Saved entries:
++++++++++

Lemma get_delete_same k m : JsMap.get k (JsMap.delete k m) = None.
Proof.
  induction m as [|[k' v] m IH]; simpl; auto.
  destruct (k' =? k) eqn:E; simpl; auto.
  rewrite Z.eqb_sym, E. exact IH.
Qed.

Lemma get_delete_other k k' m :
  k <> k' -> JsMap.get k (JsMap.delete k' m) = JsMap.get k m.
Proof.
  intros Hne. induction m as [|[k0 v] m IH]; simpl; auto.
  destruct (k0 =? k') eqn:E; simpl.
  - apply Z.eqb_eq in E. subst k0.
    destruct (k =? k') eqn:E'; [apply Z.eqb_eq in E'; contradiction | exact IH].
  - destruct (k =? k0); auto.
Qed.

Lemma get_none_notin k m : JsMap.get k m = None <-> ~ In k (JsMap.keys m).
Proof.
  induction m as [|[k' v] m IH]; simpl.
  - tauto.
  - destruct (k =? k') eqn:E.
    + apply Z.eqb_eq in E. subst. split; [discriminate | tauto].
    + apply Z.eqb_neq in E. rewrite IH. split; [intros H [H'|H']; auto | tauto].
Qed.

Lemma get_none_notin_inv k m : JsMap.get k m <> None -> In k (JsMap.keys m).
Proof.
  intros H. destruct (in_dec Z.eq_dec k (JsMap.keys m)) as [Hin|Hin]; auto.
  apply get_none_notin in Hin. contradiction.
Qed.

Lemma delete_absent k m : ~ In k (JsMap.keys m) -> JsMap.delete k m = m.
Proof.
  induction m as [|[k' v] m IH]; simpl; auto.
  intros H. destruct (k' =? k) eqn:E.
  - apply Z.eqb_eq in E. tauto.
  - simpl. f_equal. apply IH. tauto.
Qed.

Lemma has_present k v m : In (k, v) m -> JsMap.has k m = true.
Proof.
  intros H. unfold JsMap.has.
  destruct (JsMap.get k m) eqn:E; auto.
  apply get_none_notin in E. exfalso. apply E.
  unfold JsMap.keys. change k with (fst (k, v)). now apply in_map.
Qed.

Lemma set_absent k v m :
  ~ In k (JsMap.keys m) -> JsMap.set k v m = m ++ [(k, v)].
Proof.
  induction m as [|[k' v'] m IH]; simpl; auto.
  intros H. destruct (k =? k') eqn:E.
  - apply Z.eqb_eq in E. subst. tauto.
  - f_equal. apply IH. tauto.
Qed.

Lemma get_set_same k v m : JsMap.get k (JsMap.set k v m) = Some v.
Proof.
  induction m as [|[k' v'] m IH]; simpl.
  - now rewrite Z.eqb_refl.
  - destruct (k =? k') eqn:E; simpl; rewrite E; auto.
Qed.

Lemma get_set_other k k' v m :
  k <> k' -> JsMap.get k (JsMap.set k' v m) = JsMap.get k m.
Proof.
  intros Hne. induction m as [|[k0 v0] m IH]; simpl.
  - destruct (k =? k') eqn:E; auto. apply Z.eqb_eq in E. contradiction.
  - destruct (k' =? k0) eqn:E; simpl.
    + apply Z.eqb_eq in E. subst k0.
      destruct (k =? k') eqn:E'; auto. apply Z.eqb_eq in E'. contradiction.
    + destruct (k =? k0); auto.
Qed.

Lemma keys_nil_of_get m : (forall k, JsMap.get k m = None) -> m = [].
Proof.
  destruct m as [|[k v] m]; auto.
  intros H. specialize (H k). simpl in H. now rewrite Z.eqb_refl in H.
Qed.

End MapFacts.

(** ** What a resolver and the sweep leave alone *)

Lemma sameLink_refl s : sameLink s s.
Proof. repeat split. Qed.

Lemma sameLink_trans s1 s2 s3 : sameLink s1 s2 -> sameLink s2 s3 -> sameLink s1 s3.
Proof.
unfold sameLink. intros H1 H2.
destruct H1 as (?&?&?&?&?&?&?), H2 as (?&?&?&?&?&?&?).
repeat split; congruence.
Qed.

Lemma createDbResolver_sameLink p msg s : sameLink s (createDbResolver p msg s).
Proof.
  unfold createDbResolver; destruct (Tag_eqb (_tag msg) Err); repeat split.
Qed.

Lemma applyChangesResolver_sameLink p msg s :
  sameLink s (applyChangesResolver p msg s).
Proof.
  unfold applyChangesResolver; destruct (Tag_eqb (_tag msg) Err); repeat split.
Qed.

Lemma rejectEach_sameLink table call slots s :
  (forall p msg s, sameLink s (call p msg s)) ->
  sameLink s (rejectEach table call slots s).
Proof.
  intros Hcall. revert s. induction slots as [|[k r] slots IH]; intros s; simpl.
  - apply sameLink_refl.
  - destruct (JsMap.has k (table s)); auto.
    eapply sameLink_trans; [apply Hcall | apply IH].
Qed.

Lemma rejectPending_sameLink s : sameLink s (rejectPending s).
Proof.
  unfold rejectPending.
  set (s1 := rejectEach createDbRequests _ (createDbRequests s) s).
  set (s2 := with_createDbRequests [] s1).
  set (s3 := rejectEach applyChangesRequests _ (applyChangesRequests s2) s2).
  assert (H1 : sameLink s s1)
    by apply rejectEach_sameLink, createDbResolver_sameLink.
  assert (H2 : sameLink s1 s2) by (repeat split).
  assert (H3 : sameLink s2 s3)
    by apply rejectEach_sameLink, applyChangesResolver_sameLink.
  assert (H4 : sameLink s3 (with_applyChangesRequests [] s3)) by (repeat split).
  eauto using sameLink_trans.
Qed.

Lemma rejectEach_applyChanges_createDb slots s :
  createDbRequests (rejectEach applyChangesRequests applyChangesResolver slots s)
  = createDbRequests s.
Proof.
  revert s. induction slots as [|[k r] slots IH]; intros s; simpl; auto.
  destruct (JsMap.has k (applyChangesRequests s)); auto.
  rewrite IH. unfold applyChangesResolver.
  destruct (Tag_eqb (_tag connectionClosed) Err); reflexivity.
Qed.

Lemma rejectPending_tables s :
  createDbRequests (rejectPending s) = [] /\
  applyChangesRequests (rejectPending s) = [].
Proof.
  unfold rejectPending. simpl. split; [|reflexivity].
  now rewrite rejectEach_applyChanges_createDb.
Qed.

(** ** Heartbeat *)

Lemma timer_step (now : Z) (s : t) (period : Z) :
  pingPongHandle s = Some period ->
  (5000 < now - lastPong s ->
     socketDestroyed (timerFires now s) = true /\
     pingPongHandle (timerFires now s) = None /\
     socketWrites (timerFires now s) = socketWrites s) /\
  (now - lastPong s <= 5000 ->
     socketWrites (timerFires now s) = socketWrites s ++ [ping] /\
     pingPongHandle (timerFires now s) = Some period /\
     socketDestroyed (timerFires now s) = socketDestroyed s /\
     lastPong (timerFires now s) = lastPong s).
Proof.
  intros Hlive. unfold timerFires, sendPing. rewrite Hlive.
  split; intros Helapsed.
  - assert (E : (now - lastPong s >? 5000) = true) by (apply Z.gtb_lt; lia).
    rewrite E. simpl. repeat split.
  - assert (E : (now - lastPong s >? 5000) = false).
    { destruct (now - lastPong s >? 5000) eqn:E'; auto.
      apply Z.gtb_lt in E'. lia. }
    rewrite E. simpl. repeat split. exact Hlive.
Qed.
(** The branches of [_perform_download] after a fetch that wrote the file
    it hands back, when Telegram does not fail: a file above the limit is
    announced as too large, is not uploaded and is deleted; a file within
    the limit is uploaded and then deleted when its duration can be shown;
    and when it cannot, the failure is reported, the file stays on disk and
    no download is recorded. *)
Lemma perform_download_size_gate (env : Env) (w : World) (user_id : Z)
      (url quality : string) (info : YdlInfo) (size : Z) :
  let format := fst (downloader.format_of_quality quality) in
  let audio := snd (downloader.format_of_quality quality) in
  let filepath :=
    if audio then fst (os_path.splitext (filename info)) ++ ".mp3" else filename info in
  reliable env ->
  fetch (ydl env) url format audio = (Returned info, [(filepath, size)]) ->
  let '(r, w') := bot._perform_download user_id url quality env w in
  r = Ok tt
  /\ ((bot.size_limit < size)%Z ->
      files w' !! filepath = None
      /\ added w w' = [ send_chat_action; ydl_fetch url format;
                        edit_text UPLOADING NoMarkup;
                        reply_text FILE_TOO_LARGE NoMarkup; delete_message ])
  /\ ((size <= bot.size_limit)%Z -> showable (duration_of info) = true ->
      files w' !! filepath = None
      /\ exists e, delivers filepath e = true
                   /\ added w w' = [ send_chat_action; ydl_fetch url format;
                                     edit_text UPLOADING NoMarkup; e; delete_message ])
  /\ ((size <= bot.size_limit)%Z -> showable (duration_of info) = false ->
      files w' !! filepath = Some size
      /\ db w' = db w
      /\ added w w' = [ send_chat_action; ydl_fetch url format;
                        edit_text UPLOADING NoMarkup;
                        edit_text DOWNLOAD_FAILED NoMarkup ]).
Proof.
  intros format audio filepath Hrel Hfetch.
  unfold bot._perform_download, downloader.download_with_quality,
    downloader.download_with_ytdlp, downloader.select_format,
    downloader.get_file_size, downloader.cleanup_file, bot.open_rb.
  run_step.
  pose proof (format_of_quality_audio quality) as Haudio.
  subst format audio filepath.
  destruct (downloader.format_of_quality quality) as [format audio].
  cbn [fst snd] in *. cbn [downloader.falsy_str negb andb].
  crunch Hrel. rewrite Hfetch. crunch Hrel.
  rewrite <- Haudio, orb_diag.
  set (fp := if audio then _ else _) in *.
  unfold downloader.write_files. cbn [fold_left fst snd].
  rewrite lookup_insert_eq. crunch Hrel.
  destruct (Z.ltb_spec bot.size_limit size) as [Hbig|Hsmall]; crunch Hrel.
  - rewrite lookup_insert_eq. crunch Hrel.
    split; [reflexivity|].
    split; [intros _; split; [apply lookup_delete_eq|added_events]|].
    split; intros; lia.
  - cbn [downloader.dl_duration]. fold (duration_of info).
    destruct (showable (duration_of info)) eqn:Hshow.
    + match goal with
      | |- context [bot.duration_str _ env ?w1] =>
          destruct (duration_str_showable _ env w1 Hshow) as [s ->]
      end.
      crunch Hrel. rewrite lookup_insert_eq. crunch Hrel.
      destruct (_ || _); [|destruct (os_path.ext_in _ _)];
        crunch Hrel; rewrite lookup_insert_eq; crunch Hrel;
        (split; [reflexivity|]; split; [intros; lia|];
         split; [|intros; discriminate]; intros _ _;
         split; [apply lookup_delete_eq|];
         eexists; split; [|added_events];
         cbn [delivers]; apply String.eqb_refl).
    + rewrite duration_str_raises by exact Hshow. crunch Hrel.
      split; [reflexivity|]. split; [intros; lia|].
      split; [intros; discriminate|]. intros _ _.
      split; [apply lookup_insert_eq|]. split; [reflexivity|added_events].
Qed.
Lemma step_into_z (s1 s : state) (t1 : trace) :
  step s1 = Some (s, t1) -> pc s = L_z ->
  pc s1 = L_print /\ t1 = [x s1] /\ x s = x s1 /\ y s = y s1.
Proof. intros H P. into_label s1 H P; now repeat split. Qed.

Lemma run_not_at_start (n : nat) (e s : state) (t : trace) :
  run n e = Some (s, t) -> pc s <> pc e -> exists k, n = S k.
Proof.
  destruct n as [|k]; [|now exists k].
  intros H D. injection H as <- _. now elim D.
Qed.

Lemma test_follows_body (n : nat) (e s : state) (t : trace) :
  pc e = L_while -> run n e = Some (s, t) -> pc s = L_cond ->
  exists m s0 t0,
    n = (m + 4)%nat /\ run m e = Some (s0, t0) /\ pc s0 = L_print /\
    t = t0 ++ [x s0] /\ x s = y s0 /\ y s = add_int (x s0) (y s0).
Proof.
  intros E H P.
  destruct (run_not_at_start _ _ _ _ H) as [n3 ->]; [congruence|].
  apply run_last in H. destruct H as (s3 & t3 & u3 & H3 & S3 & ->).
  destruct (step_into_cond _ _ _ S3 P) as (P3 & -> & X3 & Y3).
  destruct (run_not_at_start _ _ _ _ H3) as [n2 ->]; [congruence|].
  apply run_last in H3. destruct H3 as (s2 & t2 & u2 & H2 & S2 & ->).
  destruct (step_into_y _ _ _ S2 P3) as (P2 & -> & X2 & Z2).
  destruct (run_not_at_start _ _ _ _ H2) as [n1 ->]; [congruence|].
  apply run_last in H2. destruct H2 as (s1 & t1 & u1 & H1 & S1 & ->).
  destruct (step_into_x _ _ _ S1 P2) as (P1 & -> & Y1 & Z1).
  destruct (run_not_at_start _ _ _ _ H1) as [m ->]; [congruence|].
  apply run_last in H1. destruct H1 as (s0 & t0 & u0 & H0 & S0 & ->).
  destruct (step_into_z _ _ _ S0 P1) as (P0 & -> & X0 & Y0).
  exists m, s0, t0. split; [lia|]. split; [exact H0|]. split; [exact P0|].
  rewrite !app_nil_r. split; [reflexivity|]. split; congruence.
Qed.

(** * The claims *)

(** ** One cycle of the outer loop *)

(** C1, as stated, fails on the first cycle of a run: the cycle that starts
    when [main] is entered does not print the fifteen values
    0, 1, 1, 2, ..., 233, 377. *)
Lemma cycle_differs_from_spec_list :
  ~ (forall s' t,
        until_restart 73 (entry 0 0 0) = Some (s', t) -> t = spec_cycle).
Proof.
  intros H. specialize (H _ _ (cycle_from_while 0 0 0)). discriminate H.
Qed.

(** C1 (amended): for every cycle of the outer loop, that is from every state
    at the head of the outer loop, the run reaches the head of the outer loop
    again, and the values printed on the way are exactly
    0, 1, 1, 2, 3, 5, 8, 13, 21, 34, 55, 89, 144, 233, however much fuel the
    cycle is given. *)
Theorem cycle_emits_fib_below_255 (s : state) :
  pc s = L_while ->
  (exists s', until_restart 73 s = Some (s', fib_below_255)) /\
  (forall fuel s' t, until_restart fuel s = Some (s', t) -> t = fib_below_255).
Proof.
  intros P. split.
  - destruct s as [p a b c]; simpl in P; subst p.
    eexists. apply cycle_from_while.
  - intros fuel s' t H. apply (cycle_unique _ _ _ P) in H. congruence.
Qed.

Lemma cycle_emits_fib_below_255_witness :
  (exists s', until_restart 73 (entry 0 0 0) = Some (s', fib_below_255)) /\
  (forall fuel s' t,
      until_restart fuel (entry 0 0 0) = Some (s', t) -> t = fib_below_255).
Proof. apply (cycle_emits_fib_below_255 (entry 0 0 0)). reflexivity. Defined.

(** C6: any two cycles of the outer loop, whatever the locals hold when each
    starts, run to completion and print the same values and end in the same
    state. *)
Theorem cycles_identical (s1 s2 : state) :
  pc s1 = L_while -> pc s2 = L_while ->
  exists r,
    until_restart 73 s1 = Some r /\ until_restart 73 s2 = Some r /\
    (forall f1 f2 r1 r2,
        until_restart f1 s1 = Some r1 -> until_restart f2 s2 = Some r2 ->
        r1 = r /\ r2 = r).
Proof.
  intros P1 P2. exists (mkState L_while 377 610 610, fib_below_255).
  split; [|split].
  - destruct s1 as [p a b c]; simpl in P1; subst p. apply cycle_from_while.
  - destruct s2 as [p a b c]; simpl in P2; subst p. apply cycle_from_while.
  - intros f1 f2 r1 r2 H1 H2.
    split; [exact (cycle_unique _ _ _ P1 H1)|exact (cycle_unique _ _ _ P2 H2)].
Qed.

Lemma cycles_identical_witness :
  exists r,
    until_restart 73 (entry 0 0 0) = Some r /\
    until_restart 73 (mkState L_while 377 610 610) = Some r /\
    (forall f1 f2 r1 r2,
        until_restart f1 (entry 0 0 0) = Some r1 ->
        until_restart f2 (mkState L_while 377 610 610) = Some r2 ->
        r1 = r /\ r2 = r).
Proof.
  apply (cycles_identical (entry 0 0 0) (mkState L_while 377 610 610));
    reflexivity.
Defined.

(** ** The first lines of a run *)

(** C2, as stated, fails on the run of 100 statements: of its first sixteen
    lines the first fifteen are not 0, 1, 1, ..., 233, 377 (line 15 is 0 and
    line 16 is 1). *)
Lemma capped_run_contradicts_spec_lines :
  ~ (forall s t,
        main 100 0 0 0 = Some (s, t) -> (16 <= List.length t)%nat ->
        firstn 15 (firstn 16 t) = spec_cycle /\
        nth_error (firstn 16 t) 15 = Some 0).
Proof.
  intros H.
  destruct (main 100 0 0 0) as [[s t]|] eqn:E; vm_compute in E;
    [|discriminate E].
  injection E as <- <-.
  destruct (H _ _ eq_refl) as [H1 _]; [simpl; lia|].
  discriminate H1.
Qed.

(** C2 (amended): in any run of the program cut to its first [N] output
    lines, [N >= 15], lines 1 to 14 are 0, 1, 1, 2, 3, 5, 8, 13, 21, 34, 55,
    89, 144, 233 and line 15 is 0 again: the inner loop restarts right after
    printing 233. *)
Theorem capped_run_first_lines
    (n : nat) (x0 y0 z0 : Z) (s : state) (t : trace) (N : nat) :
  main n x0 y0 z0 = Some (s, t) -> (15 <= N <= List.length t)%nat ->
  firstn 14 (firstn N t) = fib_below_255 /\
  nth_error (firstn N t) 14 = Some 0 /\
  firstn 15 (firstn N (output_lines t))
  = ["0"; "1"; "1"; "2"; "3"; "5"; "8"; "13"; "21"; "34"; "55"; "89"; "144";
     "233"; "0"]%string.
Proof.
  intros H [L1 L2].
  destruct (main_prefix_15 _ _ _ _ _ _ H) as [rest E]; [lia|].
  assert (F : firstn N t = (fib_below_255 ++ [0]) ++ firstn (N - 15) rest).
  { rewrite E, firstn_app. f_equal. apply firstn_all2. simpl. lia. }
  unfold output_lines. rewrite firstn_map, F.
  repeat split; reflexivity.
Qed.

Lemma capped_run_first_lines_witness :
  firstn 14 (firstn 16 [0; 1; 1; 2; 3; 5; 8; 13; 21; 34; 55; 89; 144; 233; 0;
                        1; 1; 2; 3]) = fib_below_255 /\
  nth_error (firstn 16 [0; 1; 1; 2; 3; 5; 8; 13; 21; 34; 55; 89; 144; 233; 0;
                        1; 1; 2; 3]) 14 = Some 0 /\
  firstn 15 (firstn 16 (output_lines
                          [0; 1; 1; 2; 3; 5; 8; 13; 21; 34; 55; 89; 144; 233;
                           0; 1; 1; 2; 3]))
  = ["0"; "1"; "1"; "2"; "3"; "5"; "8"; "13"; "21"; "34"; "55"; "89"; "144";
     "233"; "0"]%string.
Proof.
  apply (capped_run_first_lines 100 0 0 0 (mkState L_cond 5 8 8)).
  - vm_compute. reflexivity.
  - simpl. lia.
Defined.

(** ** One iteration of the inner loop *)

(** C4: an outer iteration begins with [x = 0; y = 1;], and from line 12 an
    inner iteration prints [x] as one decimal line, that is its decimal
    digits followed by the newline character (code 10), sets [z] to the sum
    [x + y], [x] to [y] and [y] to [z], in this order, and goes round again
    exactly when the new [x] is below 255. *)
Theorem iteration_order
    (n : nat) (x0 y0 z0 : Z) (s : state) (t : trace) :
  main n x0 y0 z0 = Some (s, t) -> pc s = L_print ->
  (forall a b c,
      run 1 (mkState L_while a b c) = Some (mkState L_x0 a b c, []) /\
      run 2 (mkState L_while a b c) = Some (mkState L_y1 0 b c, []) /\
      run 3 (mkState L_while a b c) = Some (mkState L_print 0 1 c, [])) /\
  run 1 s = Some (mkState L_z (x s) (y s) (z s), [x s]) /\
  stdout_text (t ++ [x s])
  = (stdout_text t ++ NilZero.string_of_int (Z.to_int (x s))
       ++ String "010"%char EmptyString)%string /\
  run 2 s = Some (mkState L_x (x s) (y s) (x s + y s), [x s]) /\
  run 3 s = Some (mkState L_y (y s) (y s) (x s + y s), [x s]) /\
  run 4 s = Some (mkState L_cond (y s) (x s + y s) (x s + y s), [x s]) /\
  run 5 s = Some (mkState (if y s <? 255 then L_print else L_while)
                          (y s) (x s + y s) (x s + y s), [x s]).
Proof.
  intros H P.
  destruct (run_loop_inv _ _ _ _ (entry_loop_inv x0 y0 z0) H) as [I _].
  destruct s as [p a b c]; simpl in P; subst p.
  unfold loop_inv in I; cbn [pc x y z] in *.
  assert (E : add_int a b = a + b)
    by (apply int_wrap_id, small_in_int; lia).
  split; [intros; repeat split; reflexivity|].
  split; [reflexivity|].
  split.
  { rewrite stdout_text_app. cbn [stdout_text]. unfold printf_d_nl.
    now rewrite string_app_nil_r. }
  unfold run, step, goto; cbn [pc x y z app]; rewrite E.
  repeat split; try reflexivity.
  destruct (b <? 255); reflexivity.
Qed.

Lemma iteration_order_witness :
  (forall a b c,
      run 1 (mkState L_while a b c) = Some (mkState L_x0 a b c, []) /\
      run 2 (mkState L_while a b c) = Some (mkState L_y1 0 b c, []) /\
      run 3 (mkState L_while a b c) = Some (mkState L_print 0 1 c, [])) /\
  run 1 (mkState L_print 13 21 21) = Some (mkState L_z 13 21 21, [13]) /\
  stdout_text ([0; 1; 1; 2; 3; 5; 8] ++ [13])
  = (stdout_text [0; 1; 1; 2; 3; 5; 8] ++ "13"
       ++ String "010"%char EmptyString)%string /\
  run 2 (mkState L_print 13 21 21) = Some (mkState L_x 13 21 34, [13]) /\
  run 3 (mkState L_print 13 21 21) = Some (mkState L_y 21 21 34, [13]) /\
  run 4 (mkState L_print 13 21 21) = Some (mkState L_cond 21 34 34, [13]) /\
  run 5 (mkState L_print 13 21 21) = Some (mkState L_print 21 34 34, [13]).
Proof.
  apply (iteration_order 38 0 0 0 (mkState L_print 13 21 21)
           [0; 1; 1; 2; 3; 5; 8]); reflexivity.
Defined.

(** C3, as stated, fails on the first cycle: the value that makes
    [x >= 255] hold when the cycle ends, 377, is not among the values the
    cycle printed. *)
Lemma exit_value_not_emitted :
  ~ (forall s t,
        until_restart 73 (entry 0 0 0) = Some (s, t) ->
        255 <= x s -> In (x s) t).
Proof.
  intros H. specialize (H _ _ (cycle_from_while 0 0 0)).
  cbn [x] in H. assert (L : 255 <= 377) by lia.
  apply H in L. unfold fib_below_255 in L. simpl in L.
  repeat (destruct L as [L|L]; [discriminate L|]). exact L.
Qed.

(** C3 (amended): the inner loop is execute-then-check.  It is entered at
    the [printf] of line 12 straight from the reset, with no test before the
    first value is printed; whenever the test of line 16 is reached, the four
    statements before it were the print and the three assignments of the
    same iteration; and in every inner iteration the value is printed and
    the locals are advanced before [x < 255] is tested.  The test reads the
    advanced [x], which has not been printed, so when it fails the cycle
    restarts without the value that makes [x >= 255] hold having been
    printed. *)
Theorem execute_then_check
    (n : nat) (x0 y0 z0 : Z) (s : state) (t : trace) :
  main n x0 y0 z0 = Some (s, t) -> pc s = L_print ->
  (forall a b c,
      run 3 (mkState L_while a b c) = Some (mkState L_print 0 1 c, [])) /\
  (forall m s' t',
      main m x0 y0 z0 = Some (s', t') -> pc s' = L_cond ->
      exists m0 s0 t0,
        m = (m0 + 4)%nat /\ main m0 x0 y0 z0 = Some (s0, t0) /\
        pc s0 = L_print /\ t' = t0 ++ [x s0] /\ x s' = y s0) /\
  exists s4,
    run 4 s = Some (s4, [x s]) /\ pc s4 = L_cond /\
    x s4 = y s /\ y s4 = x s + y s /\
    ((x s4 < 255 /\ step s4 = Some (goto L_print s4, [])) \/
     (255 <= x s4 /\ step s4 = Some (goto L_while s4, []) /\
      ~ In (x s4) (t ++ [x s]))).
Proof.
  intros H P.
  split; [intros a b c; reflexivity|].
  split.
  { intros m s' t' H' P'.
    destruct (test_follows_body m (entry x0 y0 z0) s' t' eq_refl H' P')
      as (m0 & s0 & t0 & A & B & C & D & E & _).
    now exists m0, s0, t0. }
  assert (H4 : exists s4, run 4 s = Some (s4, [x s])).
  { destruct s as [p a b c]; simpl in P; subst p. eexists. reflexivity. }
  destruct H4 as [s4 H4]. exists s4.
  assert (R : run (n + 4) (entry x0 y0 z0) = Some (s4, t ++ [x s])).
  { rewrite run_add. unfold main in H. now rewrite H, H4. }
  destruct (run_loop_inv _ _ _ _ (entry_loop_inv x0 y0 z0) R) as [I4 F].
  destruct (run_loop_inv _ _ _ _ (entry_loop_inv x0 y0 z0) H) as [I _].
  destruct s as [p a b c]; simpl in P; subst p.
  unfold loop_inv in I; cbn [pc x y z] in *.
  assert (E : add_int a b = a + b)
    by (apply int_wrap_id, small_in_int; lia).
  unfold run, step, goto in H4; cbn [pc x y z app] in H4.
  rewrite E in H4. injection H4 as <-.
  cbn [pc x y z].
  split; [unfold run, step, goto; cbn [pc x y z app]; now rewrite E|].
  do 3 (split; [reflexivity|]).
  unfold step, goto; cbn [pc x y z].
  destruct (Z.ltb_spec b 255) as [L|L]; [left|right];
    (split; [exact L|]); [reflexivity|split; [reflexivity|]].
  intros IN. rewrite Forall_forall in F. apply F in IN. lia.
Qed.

++++++++++

Copy, exactly and with nothing added, the lines from the one containing "as (m0 & s0" through the end of the records.

      as (m0 & s0 & t0 & A & B & C & D & E & _).
    now exists m0, s0, t0. }
  assert (H4 : exists s4, run 4 s = Some (s4, [x s])).
  { destruct s as [p a b c]; simpl in P; subst p. eexists. reflexivity. }
  destruct H4 as [s4 H4]. exists s4.
  assert (R : run (n + 4) (entry x0 y0 z0) = Some (s4, t ++ [x s])).
  { rewrite run_add. unfold main in H. now rewrite H, H4. }
  destruct (run_loop_inv _ _ _ _ (entry_loop_inv x0 y0 z0) R) as [I4 F].
  destruct (run_loop_inv _ _ _ _ (entry_loop_inv x0 y0 z0) H) as [I _].
  destruct s as [p a b c]; simpl in P; subst p.
  unfold loop_inv in I; cbn [pc x y z] in *.
  assert (E : add_int a b = a + b)
    by (apply int_wrap_id, small_in_int; lia).
  unfold run, step, goto in H4; cbn [pc x y z app] in H4.
  rewrite E in H4. injection H4 as <-.
  cbn [pc x y z].
  split; [unfold run, step, goto; cbn [pc x y z app]; now rewrite E|].
  do 3 (split; [reflexivity|]).
  unfold step, goto; cbn [pc x y z].
  destruct (Z.ltb_spec b 255) as [L|L]; [left|right];
    (split; [exact L|]); [reflexivity|split; [reflexivity|]].
  intros IN. rewrite Forall_forall in F. apply F in IN. lia.
Qed.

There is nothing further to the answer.